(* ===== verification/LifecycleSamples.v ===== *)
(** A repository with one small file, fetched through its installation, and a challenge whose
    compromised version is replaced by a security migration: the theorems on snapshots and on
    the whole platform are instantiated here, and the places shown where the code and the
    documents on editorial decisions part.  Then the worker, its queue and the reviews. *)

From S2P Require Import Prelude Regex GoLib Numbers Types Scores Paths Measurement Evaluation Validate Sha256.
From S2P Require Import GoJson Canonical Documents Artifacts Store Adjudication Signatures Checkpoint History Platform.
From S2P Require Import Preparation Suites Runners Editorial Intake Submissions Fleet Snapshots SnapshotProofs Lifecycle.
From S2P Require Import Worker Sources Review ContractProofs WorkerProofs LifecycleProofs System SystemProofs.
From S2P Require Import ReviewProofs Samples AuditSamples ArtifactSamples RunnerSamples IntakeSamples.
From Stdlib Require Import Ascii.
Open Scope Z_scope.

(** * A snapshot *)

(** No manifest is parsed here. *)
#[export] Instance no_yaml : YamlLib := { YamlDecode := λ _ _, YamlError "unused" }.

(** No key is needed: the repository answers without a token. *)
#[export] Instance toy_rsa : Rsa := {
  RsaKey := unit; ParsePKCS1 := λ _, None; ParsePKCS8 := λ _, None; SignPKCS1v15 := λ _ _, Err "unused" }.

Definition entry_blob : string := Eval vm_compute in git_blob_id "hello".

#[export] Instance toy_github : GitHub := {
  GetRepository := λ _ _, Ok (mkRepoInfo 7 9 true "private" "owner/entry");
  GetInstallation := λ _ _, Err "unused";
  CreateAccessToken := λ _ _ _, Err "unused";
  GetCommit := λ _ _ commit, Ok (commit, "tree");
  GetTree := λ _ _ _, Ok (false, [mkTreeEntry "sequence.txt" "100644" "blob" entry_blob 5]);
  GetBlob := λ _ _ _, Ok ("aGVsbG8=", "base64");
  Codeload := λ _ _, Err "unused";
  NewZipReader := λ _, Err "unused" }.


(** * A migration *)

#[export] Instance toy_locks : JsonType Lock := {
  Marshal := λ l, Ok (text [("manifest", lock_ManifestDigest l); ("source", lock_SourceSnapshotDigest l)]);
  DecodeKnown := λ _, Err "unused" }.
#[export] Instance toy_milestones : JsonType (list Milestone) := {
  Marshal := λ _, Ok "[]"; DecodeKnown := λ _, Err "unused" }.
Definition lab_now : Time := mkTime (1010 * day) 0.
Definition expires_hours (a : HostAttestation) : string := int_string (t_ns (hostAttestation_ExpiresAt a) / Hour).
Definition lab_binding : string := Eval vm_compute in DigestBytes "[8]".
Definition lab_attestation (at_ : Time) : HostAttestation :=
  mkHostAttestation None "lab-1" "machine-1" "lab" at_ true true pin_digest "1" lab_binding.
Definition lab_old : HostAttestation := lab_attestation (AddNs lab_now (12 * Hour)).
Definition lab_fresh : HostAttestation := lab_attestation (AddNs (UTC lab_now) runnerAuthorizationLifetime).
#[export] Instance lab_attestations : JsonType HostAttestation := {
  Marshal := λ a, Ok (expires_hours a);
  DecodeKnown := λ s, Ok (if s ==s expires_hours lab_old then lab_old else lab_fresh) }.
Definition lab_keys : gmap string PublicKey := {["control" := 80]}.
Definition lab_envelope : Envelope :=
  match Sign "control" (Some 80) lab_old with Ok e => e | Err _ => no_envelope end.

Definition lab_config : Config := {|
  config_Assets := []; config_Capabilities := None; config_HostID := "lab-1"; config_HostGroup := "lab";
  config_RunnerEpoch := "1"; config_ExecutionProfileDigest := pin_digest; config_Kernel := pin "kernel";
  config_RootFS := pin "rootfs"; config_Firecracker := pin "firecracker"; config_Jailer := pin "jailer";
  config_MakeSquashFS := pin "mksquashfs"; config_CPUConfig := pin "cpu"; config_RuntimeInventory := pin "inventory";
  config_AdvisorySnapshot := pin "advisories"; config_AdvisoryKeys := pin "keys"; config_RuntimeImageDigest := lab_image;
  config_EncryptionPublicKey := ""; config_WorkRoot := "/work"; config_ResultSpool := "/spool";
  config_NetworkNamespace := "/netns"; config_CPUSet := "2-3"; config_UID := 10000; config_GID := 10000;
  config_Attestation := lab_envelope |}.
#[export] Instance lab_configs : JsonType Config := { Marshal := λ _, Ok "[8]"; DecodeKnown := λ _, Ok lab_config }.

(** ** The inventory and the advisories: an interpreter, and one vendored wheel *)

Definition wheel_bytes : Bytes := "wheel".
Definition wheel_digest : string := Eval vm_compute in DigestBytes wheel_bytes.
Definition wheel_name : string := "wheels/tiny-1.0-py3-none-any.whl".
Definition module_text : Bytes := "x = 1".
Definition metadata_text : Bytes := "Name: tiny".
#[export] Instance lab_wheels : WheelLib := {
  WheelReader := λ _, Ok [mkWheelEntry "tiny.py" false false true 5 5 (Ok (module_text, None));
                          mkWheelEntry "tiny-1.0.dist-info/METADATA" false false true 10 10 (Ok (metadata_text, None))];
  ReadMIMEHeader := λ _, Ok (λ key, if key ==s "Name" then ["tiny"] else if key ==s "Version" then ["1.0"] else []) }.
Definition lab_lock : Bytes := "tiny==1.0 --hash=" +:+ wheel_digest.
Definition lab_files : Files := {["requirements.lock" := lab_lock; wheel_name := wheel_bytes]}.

### TASK ITEM
Going back to the entries above, set down exactly the lines that begin at the one with "NewZipReader := λ" and end at the one with "Definition lab_envelope : Envelope", both included, and nothing else.

### SOLUTION TO THE PROBLEM
  NewZipReader := λ _, Err "unused" }.


(** * A migration *)

#[export] Instance toy_locks : JsonType Lock := {
  Marshal := λ l, Ok (text [("manifest", lock_ManifestDigest l); ("source", lock_SourceSnapshotDigest l)]);
  DecodeKnown := λ _, Err "unused" }.
#[export] Instance toy_milestones : JsonType (list Milestone) := {
  Marshal := λ _, Ok "[]"; DecodeKnown := λ _, Err "unused" }.
Definition lab_now : Time := mkTime (1010 * day) 0.
Definition expires_hours (a : HostAttestation) : string := int_string (t_ns (hostAttestation_ExpiresAt a) / Hour).
Definition lab_binding : string := Eval vm_compute in DigestBytes "[8]".
Definition lab_attestation (at_ : Time) : HostAttestation :=
  mkHostAttestation None "lab-1" "machine-1" "lab" at_ true true pin_digest "1" lab_binding.
Definition lab_old : HostAttestation := lab_attestation (AddNs lab_now (12 * Hour)).
Definition lab_fresh : HostAttestation := lab_attestation (AddNs (UTC lab_now) runnerAuthorizationLifetime).
#[export] Instance lab_attestations : JsonType HostAttestation := {
  Marshal := λ a, Ok (expires_hours a);
  DecodeKnown := λ s, Ok (if s ==s expires_hours lab_old then lab_old else lab_fresh) }.
Definition lab_keys : gmap string PublicKey := {["control" := 80]}.
Definition lab_envelope : Envelope :=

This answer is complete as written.